SeldonIO/alibi
Algorithms for monitoring and explaining machine learning models
repo name | SeldonIO/alibi |
repo link | https://github.com/SeldonIO/alibi |
homepage | https://docs.seldon.io/projects/alibi/en/latest/ |
language | Python |
size (curr.) | 2685 kB |
stars (curr.) | 447 |
created | 2019-02-26 |
license | Apache License 2.0 |
Alibi is an open source Python library aimed at machine learning model inspection and interpretation. The initial focus on the library is on black-box, instance based model explanations.
If you’re interested in outlier detection, concept drift or adversarial instance detection, check out our sister project alibi-detect.
Goals
- Provide high quality reference implementations of black-box ML model explanation and interpretation algorithms
- Define a consistent API for interpretable ML methods
- Support multiple use cases (e.g. tabular, text and image data classification, regression)
Installation
Alibi can be installed from PyPI:
pip install alibi
This will install alibi
with all its dependencies:
beautifulsoup4
numpy
Pillow
pandas
requests
scikit-learn
spacy
scikit-image
tensorflow
To run all the example notebooks, you may additionally run pip install alibi[examples]
which will
install the following:
seaborn
Keras
Supported algorithms
Model explanations
These algorithms provide instance-specific (sometimes also called local) explanations of ML model predictions. Given a single instance and a model prediction they aim to answer the question “Why did my model make this prediction?” The following algorithms all work with black-box models meaning that the only requirement is to have acces to a prediction function (which could be an API endpoint for a model in production).
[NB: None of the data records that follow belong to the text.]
(** From the classified shard [s'] to the end of the epoch. *)
Lemma epoch_rest_inv s' c bl cont seen l :
  let r := level0_of bl ++ ready s' in
  index_inv c l -> shard_ok base (core s') ->
  (forall k, k <> 0 -> expected_at (session_table s') k = expected_at (cs_table c) k) ->
  (forall k, StronglySorted Z.lt (emits (core s') k)) ->
  Forall (fun p => is_batch p -> batch_ok p) (ready s') ->
  Forall scanned_ok bl -> Forall (header_range c) r ->
  let c' := epoch_commit ce s' (store_shared s' c) r bl cont seen in
  shard_ok base (core (load_shared c' s')) /\
  exists l', epoch_result (store_shared s' c) c' (Forall (header_ok c) r) l l'.
Proof.
  cbv zeta. intros Hci Hsh' Hex Hem Hr' Hbl Hh.
  assert (Forall input_ok (level0_of bl) /\ Forall (fun p => session_epoch p = 0) (level0_of bl))
    as (H0 & H0e).
  { rewrite Forall_forall in Hbl. split; apply Forall_forall; intros p [Hc Hp]%list_elem_of_filter;
      by apply (Hbl p Hp). }
  pose proof (store_shared_same s' c Hsh' Hex) as Hsl.
  destruct (store_shared_frame s' c) as (T1 & _ & _ & _ & _ & T6).
  set (c1 := store_shared s' c) in *. clearbody c1.
  destruct (epoch_commit_spec s' c1 (level0_of bl ++ ready s') bl cont seen l) as (l' & Hres).
  { by eapply index_inv_frame. }
  { apply Forall_app. split; [eapply Forall_impl; [exact H0|apply input_ready_ok]|].
    eapply Forall_impl; [exact Hr'|apply batch_ready_ok]. }
  { eapply Forall_impl; [exact Hh|]. intros p Hp Hc Hf. rewrite T6. by apply Hp. }
  { intros k. by apply seqs_of_ready. }
  split.
  - eapply shard_ok_table; [exact Hsh'|exact T1|eapply index_table_ok, Hres|apply Hres].
  - exists l'. destruct Hres as [R1 R2 R3 R4 R5].
    assert (Forall (header_ok c) (level0_of bl ++ ready s') ->
      Forall (header_ok c1) (level0_of bl ++ ready s')) as Hmove.
    { intros Hho. eapply Forall_impl; [exact Hho|]. intros p Hp Hc Hf. rewrite T6. by apply Hp. }
    split; auto.
Qed.
(** [MailboxRing::Attach]. *)
Definition RingAttach (m : shm) (off region_bytes : Z) : option ring_view :=
  _ ← CHECK (negb (base +u off =? 0));
  _ ← CHECK ((base +u off) mod kCacheLine =? 0);
  h ← s_rings m !! off;
  _ ← CHECK (rh_magic h =? kMailboxRingMagic);
  _ ← CHECK (rh_version h =? kMailboxRingVersion);
  _ ← CHECK (region_bytes >=? BytesNeeded (rh_record_size h) (rh_capacity h));
  Some (mkRing off (rh_read_index h)).

(** The headers that [n] zeroed bytes at [off] leave. *)
Definition memset (rings : gmap Z MailboxRingHeader) (off n : Z) : gmap Z MailboxRingHeader :=
  filter (fun kv => kv.1 + sizeof_MailboxRingHeader <= off \/ off + n <= kv.1) rings.

Definition fresh_header (record_size capacity : Z) : MailboxRingHeader :=
  mkRingHeader kMailboxRingMagic kMailboxRingVersion record_size capacity
    (SlotStride record_size) sizeof_MailboxRingHeader 0 0.

(** [MailboxRing::Create]. *)
Definition RingCreate (m : shm) (off region_bytes record_size capacity : Z) : option (shm * ring_view) :=
  _ ← CHECK (negb (base +u off =? 0));
  _ ← CHECK ((base +u off) mod kCacheLine =? 0);
  _ ← CHECK (pow2_or_zero capacity);
  let need := BytesNeeded record_size capacity in
  _ ← CHECK (region_bytes >=? need);
  let m := mkShm (s_hdr m) (<[off := fresh_header record_size capacity]> (memset (s_rings m) off need)) in
  r ← RingAttach m off region_bytes;
  Some (m, r).

Definition up_off (h : MailboxSegmentHeader) (b : Z) : Z := h_up_base h +u (h_up_stride h *u b).
Definition down_off (h : MailboxSegmentHeader) (b : Z) : Z := h_down_base h +u (h_down_stride h *u b).

Definition open_ring (create : bool) (m : shm) (off stride record_size capacity : Z) : option (shm * ring_view) :=
  if create then RingCreate m off stride record_size capacity
  else r ← RingAttach m off stride; Some (m, r).

(** The loop of [BindRings] over the brokers [bs]. *)
Fixpoint bind_loop (create : bool) (h : MailboxSegmentHeader) (bs : list Z) (m : shm)
    (ups downs : list ring_view) : option (shm * (list ring_view * list ring_view)) :=
  match bs with
  | [] => Some (m, (ups, downs))
  | b :: bs =>
      '(m, u) ← open_ring create m (up_off h b) (h_up_stride h) (h_record_size h) (h_up_capacity h);
      '(m, d) ← open_ring create m (down_off h b) (h_down_stride h) (h_record_size h) (h_down_capacity h);
      bind_loop create h bs m (ups ++ [u]) (downs ++ [d])
  end.

Definition brokers (n : Z) : list Z := Z.of_nat <$> seq 0 (Z.to_nat n).

Definition bind_rings (create : bool) (h : MailboxSegmentHeader) (m : shm) : option (shm * segment) :=
  '(m, (ups, downs)) ← bind_loop create h (brokers (h_num_brokers h)) m [] [];
  Some (m, mkSegment (h_num_brokers h) (h_record_size h) (h_broadcast_spin_bound h) ups downs).

(** The header that [BindRings] writes when it creates. *)
Definition create_header (p : MailboxParams) : MailboxSegmentHeader :=
  let up_stride := BytesNeeded (record_size p) (up_capacity p) in
  let up_base := AlignUp sizeof_MailboxSegmentHeader kCacheLine in
  mkSegmentHeader kMailboxSegmentMagic kMailboxSegmentVersion (num_brokers p) (record_size p)
    (up_capacity p) (down_capacity p) up_stride
    (BytesNeeded (record_size p) (down_capacity p)) up_base
    (up_base +u (up_stride *u num_brokers p)) (broadcast_spin_bound p).

Definition BindRings_create (p : MailboxParams) (m : shm) : option (shm * segment) :=
  _ ← CHECK (num_brokers p >? 0);
  _ ← CHECK (record_size p >? 0);
  _ ← CHECK (pow2_or_zero (up_capacity p));
  _ ← CHECK (pow2_or_zero (down_capacity p));
  let h := create_header p in
  bind_rings true h (mkShm h (s_rings m)).

(** The checks of an attaching process on the header it finds. *)
Definition attach_header_ok (bytes : Z) (h : MailboxSegmentHeader) : bool :=
  (bytes >=? sizeof_MailboxSegmentHeader) &&
  (h_magic h =? kMailboxSegmentMagic) && (h_version h =? kMailboxSegmentVersion) &&
  (h_num_brokers h >? 0) && (h_record_size h >? 0) && (h_up_capacity h >? 0) && (h_down_capacity h >? 0) &&
  pow2_or_zero (h_up_capacity h) && pow2_or_zero (h_down_capacity h) &&
  (h_up_stride h =? BytesNeeded (h_record_size h) (h_up_capacity h)) &&
  (h_down_stride h =? BytesNeeded (h_record_size h) (h_down_capacity h)) &&
  (h_up_base h >=? sizeof_MailboxSegmentHeader) && (h_down_base h >=? h_up_base h) &&
  (h_up_base h <=? bytes) && (h_up_stride h <=? (bytes -u h_up_base h) / h_num_brokers h) &&
  (h_down_base h >=? h_up_base h +u (h_up_stride h *u h_num_brokers h)) &&
  (h_down_base h <=? bytes) && (h_down_stride h <=? (bytes -u h_down_base h) / h_num_brokers h).

Definition BindRings_attach (bytes : Z) (m : shm) : option segment :=
  _ ← CHECK (attach_header_ok bytes (s_hdr m));
  '(_, seg) ← bind_rings false (s_hdr m) m;
  Some seg.

Definition CreateInPlace (bytes : Z) (p : MailboxParams) (m : shm) : option (shm * segment) :=
  _ ← CHECK (negb (base =? 0));
  _ ← CHECK (base mod kCacheLine =? 0);
  _ ← CHECK (bytes >=? SegmentBytesNeeded p);
  BindRings_create p m.

Definition AttachInPlace (bytes : Z) (m : shm) : option segment :=
  _ ← CHECK (negb (base =? 0));
  _ ← CHECK (base mod kCacheLine =? 0);
  BindRings_attach bytes m.

(** * The extents of an attached segment *)

(** The regions of the rings, up rings first. *)
Definition regions (h : MailboxSegmentHeader) : list (Z * Z) :=
  ((fun b => (up_off h b, h_up_stride h)) <$> brokers (h_num_brokers h)) ++
  ((fun b => (down_off h b, h_down_stride h)) <$> brokers (h_num_brokers h)).

(** The fields at their widths. *)
Definition header_wf (h : MailboxSegmentHeader) : Prop :=
  is_u32 (h_num_brokers h) /\ is_u64 (h_up_stride h) /\ is_u64 (h_down_stride h) /\
  is_u64 (h_up_base h) /\ is_u64 (h_down_base h).

Lemma CHECK_inv b x : CHECK b = Some x -> b = true.
Proof. by destruct b. Qed.

Lemma brokers_lookup n i b : brokers n !! i = Some b -> b = Z.of_nat i /\ 0 <= b < n.
Proof.
  unfold brokers. rewrite list_lookup_fmap. intros H. destruct (seq _ _ !! i) as [j|] eqn:E; [|done].
  injection H as <-. apply lookup_seq in E. lia.
Qed.
Lemma brokers_length n : length (brokers n) = Z.to_nat n.
Proof. unfold brokers. by rewrite length_fmap, length_seq. Qed.
Lemma brokers_elem n b : b ∈ brokers n <-> 0 <= b < n.
Proof.
  unfold brokers. rewrite list_elem_of_fmap. split.
  - intros (i & -> & Hi). apply elem_of_seq in Hi. lia.
  - intros Hb. exists (Z.to_nat b). split; [lia|]. apply elem_of_seq. lia.
Qed.

(** An extent of [n] strides that was checked by division does not wrap. *)
Lemma extent_fits bytes lo stride n :
  is_u64 bytes -> is_u64 stride -> 0 <= lo <= bytes -> 0 < n ->
  stride <= (bytes -u lo) / n -> lo + stride * n <= bytes.
Proof.
  intros Hb Hs Hlo Hn Hd. rewrite u64_id in Hd by (word_unfold; lia).
  pose proof (Z.mul_div_le (bytes - lo) n ltac:(lia)). nia.
Qed.

Lemma attach_extents bytes h :
  is_u64 bytes -> header_wf h -> attach_header_ok bytes h = true ->
  0 < h_num_brokers h /\ 64 <= h_up_base h /\
  h_up_base h + h_up_stride h * h_num_brokers h <= h_down_base h /\
  h_down_base h + h_down_stride h * h_num_brokers h <= bytes.
Proof.
  intros Hb (W1 & W2 & W3 & W4 & W5) H. unfold attach_header_ok, sizeof_MailboxSegmentHeader, kCacheLine in H.
  bool_props. word_unfold.
  assert (h_up_base h + h_up_stride h * h_num_brokers h <= bytes) by (apply extent_fits; word_unfold; lia).
  assert (h_down_base h + h_down_stride h * h_num_brokers h <= bytes) by (apply extent_fits; word_unfold; lia).
  repeat match goal with H : context [(?a * ?b) mod _] |- _ => rewrite (Z.mod_small (a * b)) in H by nia end.
  repeat match goal with H : context [(?a + ?b) mod _] |- _ => rewrite (Z.mod_small (a + b)) in H by nia end.
  lia.
Qed.

(** A ring header is at [off], on a cache line, and its slots fit [len] bytes. *)
Definition attached (m : shm) (off len : Z) : Prop :=
  exists rh, s_rings m !! off = Some rh /\
    BytesNeeded (rh_record_size rh) (rh_capacity rh) <= len /\ (base +u off) mod kCacheLine = 0.

Lemma RingAttach_inv m off len r : RingAttach m off len = Some r -> r_off r = off /\ attached m off len.
Proof.
  unfold RingAttach. intros H.
  repeat match goal with
         | H : (_ ← CHECK _; _) = Some _ |- _ =>
             apply bind_Some in H as ([] & ?%CHECK_inv & H); bool_props
         | H : (_ ← _ !! _; _) = Some _ |- _ => apply bind_Some in H as (rh & ? & H)
         end.
  injection H as <-. split; [done|]. exists rh. split_and!; [done|lia|done].
Qed.

Lemma attach_loop h bs : forall m ups downs m' us ds,
  bind_loop false h bs m ups downs = Some (m', (us, ds)) ->
  m' = m /\ r_off <$> us = (r_off <$> ups) ++ (up_off h <$> bs) /\
  r_off <$> ds = (r_off <$> downs) ++ (down_off h <$> bs) /\
  forall b, b ∈ bs -> attached m (up_off h b) (h_up_stride h) /\ attached m (down_off h b) (h_down_stride h).
Proof.
  induction bs as [|b bs IH]; intros m ups downs m' us ds H; simpl in H.
  - simplify_eq. rewrite !app_nil_r. split_and!; [done..|]. by intros b Hb%elem_of_nil.
  - apply bind_Some in H as ([m1 u] & (r1 & H1%RingAttach_inv & E1)%bind_Some & H). simplify_eq.
    apply bind_Some in H as ([m2 d] & (r2 & H2%RingAttach_inv & E2)%bind_Some & H). simplify_eq.
    destruct H1 as [O1 A1], H2 as [O2 A2]. apply IH in H as (-> & -> & -> & Hall).
    rewrite !fmap_app, <- !app_assoc. simpl. rewrite O1, O2. split_and!; [done..|].
    intros b' [->|Hb]%elem_of_cons; [done|]. by apply Hall.
Qed.

Lemma regions_lookup h i o l :
  regions h !! i = Some (o, l) ->
  (exists b, 0 <= b < h_num_brokers h /\ Z.of_nat i = b /\ o = up_off h b /\ l = h_up_stride h) \/
  (exists b, 0 <= b < h_num_brokers h /\ Z.of_nat i = h_num_brokers h + b /\
     o = down_off h b /\ l = h_down_stride h).
Proof.
  unfold regions. rewrite lookup_app_Some, !list_lookup_fmap, length_fmap, brokers_length.
  intros [H|[Hi H]].
  - destruct (brokers _ !! _) as [b|] eqn:E; [|done]. apply brokers_lookup in E as [-> ?].
    left. exists (Z.of_nat i). simplify_option_eq. split_and!; (lia || done).
  - destruct (brokers _ !! _) as [b|] eqn:E; [|done]. apply brokers_lookup in E as [-> ?].
    right. exists (Z.of_nat (i - Z.to_nat (h_num_brokers h))). simplify_option_eq. split_and!; (lia || done).
Qed.

(** Without wrap-around. *)
Lemma offs_flat bytes h b :
  is_u64 bytes -> header_wf h -> attach_header_ok bytes h = true -> 0 <= b < h_num_brokers h ->
  up_off h b = h_up_base h + h_up_stride h * b /\ down_off h b = h_down_base h + h_down_stride h * b.
Proof.
  intros Hb Hw Ha Hbr. pose proof (attach_extents bytes h Hb Hw Ha) as (A1 & A2 & A3 & A4).
  destruct Hw as (W1 & W2 & W3 & W4 & W5). unfold up_off, down_off. word_unfold.
  assert (h_up_stride h * b <= h_up_stride h * h_num_brokers h) by nia.
  assert (h_down_stride h * b <= h_down_stride h * h_num_brokers h) by nia.
  rewrite !(Z.mod_small (_ * _)) by nia. rewrite !Z.mod_small by nia. done.
Qed.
The following table summarizes the capabilities of the current algorithms:
Explainer | Model types | Classification | Categorical data | Tabular | Text | Images | Need training set |
---|---|---|---|---|---|---|---|
Anchors | black-box | ✔ | ✔ | ✔ | ✔ | ✔ | For Tabular |
CEM | black-box, TF/Keras | ✔ | ✘ | ✔ | ✘ | ✔ | Optional |
Counterfactual Instances | black-box, TF/Keras | ✔ | ✘ | ✔ | ✘ | ✔ | No |
Prototype Counterfactuals | black-box, TF/Keras | ✔ | ✔ | ✔ | ✘ | ✔ | Optional |
-
Anchor explanations (Ribeiro et al., 2018)
-
Contrastive Explanation Method (CEM, Dhurandhar et al., 2018)
- Documentation
- Examples: MNIST, Iris dataset
-
Counterfactual Explanations (extension of Wachter et al., 2017)
- Documentation
- Examples: MNIST
-
Counterfactual Explanations Guided by Prototypes (Van Looveren et al., 2019)
Model confidence metrics
These algorihtms provide instance-specific scores measuring the model confidence for making a particular prediction.
Algorithm | Model types | Classification | Regression | Categorical data | Tabular | Text | Images | Need training set |
---|---|---|---|---|---|---|---|---|
Trust Scores | black-box | ✔ | ✘ | ✘ | ✔ | ✔(1) | ✔(2) | Yes |
Linearity Measure | black-box | ✔ | ✔ | ✘ | ✔ | ✘ | ✔ | Optional |
(1) Depending on model
(2) May require dimensionality reduction
- Trust Scores (Jiang et al., 2018)
- Documentation
- Examples: MNIST, Iris dataset
- Linearity Measure
- Examples: Iris dataset, fashion MNIST
Example outputs
Anchor method applied to the InceptionV3 model trained on ImageNet:
Prediction: Persian Cat | Anchor explanation |
---|---|
Contrastive Explanation method applied to a CNN trained on MNIST:
Prediction: 4 | Pertinent Negative: 9 | Pertinent Positive: 4 |
---|---|---|
Trust scores applied to a softmax classifier trained on MNIST:
Citations
If you use alibi in your research, please consider citing it.
BibTeX entry:
@software{alibi,
title = {Alibi: Algorithms for monitoring and explaining machine learning models},
author = {Klaise, Janis and Van Looveren, Arnaud and Vacanti, Giovanni and Coca, Alexandru},
url = {https://github.com/SeldonIO/alibi},
version = {0.3.2},
date = {2020-02-17},
}